The Risk & Rewards of Entrepreneurship!
The most critical aspect of assessing whether to become an entrepreneur is assessing the trade-off between the reality of the risks of starting a business and the potential rewards, including:
- Quantitative risks and rewards, such as the money invested in the business versus the potential money that can be made.
- Qualitative risks and rewards, such as having less time with family and doing work that is not interesting, but having a less time-consuming commute.
The possibility of rewards has to be large and important enough to justify taking on the risks and issues. Entrepreneurs need to evaluate how much return they would receive by investing their time, money, effort, and emotions and compare it with how much they could make working for someone else or investing elsewhere.

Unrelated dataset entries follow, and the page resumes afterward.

(** A prompt that is created did not exist; it is written into the directory of its
    scope. *)
Theorem created_prompts_are_new w w' workspaces settings_path workspace_id scope name description argument_hint content e :
  prompts_create_core workspaces settings_path workspace_id scope name description argument_hint content w = (w', Ok e) →
  ∃ entry dir, workspaces !! workspace_id = Some entry ∧ scope_dir workspaces settings_path entry scope w = (w, Ok dir) ∧
    path_exists w (prompt_path e) = false ∧
    (dir ≠ [] → components (prompt_path e) = components dir ++ [Normal (trim name ++ lit ".md")]) ∧
    w' = (write_file (prompt_path e) (build_prompt_contents description argument_hint content) (create_parent (prompt_path e) w).1).1.
Proof.
  unfold prompts_create_core. intros (w1 & n & [= <- Hn] & Hc)%W_bind_ok.
  apply W_bind_ok in Hc as (w1 & entry & [= <- He] & Hc). apply W_bind_ok in Hc as (w1 & dir & Hd & Hc).
  assert (w1 = w) as ->.
  { revert Hd. unfold scope_dir, global_dir, lift_result, ask, W_err, mbind, W_bind. repeat case_match; congruence. }
  apply W_bind_ok in Hc as (w1 & found & [= <- <-] & Hc). destruct (path_exists w (prompt_file dir n)) eqn:Hex; [done|].
  apply W_bind_ok in Hc as (w1 & [] & Hp & Hc). apply W_bind_ok in Hc as (w2 & [] & Hw & [-> ->]%W_ret_ok).
  apply sanitized_name in Hn as (-> & Hne & Hs). exists entry, dir. cbn [prompt_path]. split_and!; try done.
  - unfold require_workspace_entry in He. by destruct (workspaces !! workspace_id); simplify_eq/=.
  - intros Hdir. by apply prompt_file_components.
  - by rewrite Hp Hw.
Qed.

(** An update changes nothing, or writes a prompt that is the old one or did not
    exist; a prompt that gets another name is removed only after it was written
    under the new one. *)
Theorem updates_replace_no_other_prompt w w' r workspaces later settings_path workspace_id path name description argument_hint content :
  prompts_update_core workspaces later settings_path workspace_id path name description argument_hint content w = (w', r) →
  w' = w ∧ is_ok r = false ∨
  ∃ dir, let next_path := prompt_file dir (trim name) in
    path_parent path = Some dir ∧ (path_eq next_path path = true ∨ path_exists w next_path = false) ∧
    match write_file next_path (build_prompt_contents description argument_hint content) w with
    | (w1, Err _) => w' = w1 ∧ is_ok r = false
    | (w1, Ok _) => w' = if path_eq next_path path then w1 else (remove_file path w1).1
    end.
Proof.
  unfold prompts_update_core, mbind, W_bind, lift_result. destruct (sanitize_prompt_name name) as [n|e] eqn:Hn; [|intros [= <- <-]; by left].
  apply sanitized_name in Hn as (-> & _). unfold ask at 1. cbn [negb].
  destruct (path_exists w path); [|intros [= <- <-]; by left]. cbn [negb].
  destruct (check_prompt workspaces settings_path workspace_id path w) as [w0 c] eqn:Hc.
  assert (w0 = w) as ->.
  { revert Hc. unfold check_prompt, lift_result, ensure_path_within_roots, mbind, W_bind. repeat case_match; congruence. }
  destruct c as [[]|e]; [|intros [= <- <-]; by left]. destruct (path_parent path) as [dir|]; [|intros [= <- <-]; by left].
  cbn [ok_or]. unfold ask at 1. set (next := prompt_file dir (trim name)).
  destruct (negb (path_eq next path) && path_exists w next) eqn:Ht; [intros [= <- <-]; by left|].
  intros Hr. right. exists dir. split_and!; [done| |].
  - apply andb_false_iff in Ht as [Ht%negb_false_iff|Ht]; [by left|by right].
  - fold next. destruct (write_file next _ w) as [w1 [[]|e]]; [|by injection Hr as <- <-].
    destruct (path_eq next path); [|destruct (remove_file path w1) as [w2 [[]|e]]]; unfold mret, W_ret in *; cbn in *; repeat case_match; by simplify_eq/=.
Qed.

(** The check takes the directory of prompts itself for a prompt: an update of it
    writes a file next to it, outside of all directories of prompts. *)
Theorem the_directory_passes_for_a_prompt w workspaces later settings_path workspace_id entry dir parent canonical name n content :
  workspaces !! workspace_id = Some entry → workspace_prompts_dir settings_path entry = Ok dir →
  path_exists w dir = true → canonicalize w dir = Some canonical → path_parent dir = Some parent →
  sanitize_prompt_name name = Ok n → path_eq (prompt_file parent n) dir = false → path_exists w (prompt_file parent n) = false →
  (∀ w1 e, write_file (prompt_file parent n) content w = (w1, Err e) →
     prompts_update_core workspaces later settings_path workspace_id dir name None None content w = (w1, Err e)) ∧
  (∀ w1, write_file (prompt_file parent n) content w = (w1, Ok tt) →
     (prompts_update_core workspaces later settings_path workspace_id dir name None None content w).1 = (remove_file dir w1).1).
Proof.
  intros Hw Hd Hex Hc Hp Hn Heq Hfree.
  assert (check_prompt workspaces settings_path workspace_id dir w = (w, Ok tt)) as Hcheck.
  { unfold check_prompt, require_workspace_entry, lift_result, mbind, W_bind. rewrite Hw. cbn.
    unfold prompt_roots_for_workspace. rewrite Hd. cbn. unfold ensure_path_within_roots. rewrite Hc. cbn. unfold is_within at 1.
    rewrite Hc. unfold path_starts_with. by rewrite firstn_all bool_decide_true. }
  unfold prompts_update_core, mbind, W_bind, lift_result, ask. rewrite Hn Hex. cbn [negb]. rewrite Hcheck Hp. cbn [ok_or].
  rewrite Heq Hfree. cbn [negb andb]. change (build_prompt_contents None None content) with content.
  split; [intros w1 e ->; done|]. intros w1 ->. destruct (remove_file dir w1) as [w2 [[]|e]]; [|done].
  cbn. by repeat case_match.
Qed.
End operations.

(** ** Prompts of a machine *)

(** Files by their paths, and the directories they need; [/links/out.md] is a link
    to a file elsewhere. *)
Definition prompt_host : Host := {|
  target_os := OtherOS; World := gmap str str;
  is_dir := λ _ _, true; is_file := λ w p, is_some_b (w !! p);
  path_exists := λ w p, is_some_b (w !! p) || (p =s? lit "/data/workspaces/w1/prompts");
  read_dir_is_empty := λ _ _, Ok true; read_to_string := λ w p, ok_or (lit "not found") (w !! p);
  create_dir_all := λ _ w, (w, Ok tt); remove_dir_all := λ _ w, (w, Ok tt);
  copy_file := λ _ _ w, (w, Ok tt); rename_file := λ _ _ w, (w, Ok tt);
  remove_file := λ p w, if is_some_b (w !! p) then (delete p w, Ok tt) else (w, Err (lit "is a directory"));
  write_file := λ p c w, (<[p := c]> w, Ok tt);
  git := λ _ _ w, (w, Ok (MkGitOutput (Some 0%Z) [] [])); new_uuid := λ w, (w, lit "0b5f");
  unix_seconds := λ _, 0%N; env_var := λ _ name, if name =s? "HOME" then Some (lit "/home/me") else None; passwd_dir := λ _, None
|}.
Definition prompt_files : PromptFiles (H := prompt_host) := {|
  read_dir := λ w _, Some (map_to_list w).*1;
  canonicalize := λ _ p, Some (if p =s? lit "/links/out.md" then lit "/elsewhere/out.md" else p);
  is_cross_device_error := λ _, false
|}.
Definition prompt_workspace : WorkspaceEntry := MkWorkspaceEntry "w1" "app" "/work/app" Main None None WorkspaceSettings_default.
Definition prompt_workspaces : gmap str WorkspaceEntry := {["w1" : str := prompt_workspace]}.
Definition prompt_world : World (Host := prompt_host) := {["/data/workspaces/w1/prompts/a.md" : str := lit "hello"]}.

Section demo.
#[local] Existing Instances prompt_host prompt_files.
Definition demo_settings_path : str := "/data/settings.json".
Definition demo_create : W CustomPromptEntry :=
  prompts_create_core prompt_workspaces demo_settings_path "w1" "workspace" " review " (Some (lit "Review the change")) None (lit "Look at it.").
Example demo_created :
  (demo_create prompt_world).2 = Ok (MkPrompt "review" "/data/workspaces/w1/prompts/review.md" (Some (lit "Review the change")) None (lit "Look at it.")
    (Some (lit "workspace"))).
Proof. vm_compute. reflexivity. Qed.
Example demo_listed :
  (λ r, match r with Ok l => (λ p, (prompt_name p, prompt_description p, prompt_content p)) <$> l | Err _ => [] end)
    (prompts_list_core prompt_workspaces demo_settings_path "w1" (demo_create prompt_world).1).2
  = let one := [(lit "a", None, lit "hello"); (lit "review", Some (lit "Review the change"), lit "Look at it.")] in one ++ one.
Proof. vm_compute. reflexivity. Qed.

When entrepreneurs give up their jobs to start businesses, they must realize they are giving up the benefits and resources available to employees of a company, including vacation time, health insurance, and other benefits. Owners of start-ups rarely have administrative help, technical support, abundant office supplies, enough free office space, and the credibility, clout, and existing contracts that established companies have. Entrepreneurs must provide support and company benefits to themselves and their employees.
As business owners, they either do without perks or pay for them. Also, entrepreneurs face professional isolation after they start their businesses and leave established professional networks of coworkers.
If entrepreneurs want to grow their companies beyond just a “job-business”, they must hire employees.
There are many factors involved in hiring employees:
- Creating and finding time for a hiring process: advertising the position, interviewing, and hiring employees.
- Securing office space and equipment.
- Creating and paying for a benefits package.
- Creating or contracting for a payroll process.
- Training and monitoring performance of employees, including issues, such as employee apathy; inaccuracies in record-keeping; theft of products, cash, or intellectual property; and loss of customers due to poor employee engagement or customer service.
Often entrepreneurs are not proficient in financial accounting and do not understand how to manage cash flow. If they mismanage cash flow, businesses typically are caught without working capital to pay employees, vendors, landlords, suppliers, and insurance providers. Entrepreneurs need to invest time to learn about financial management and managing cash flow if they are going to be in charge of their own companies.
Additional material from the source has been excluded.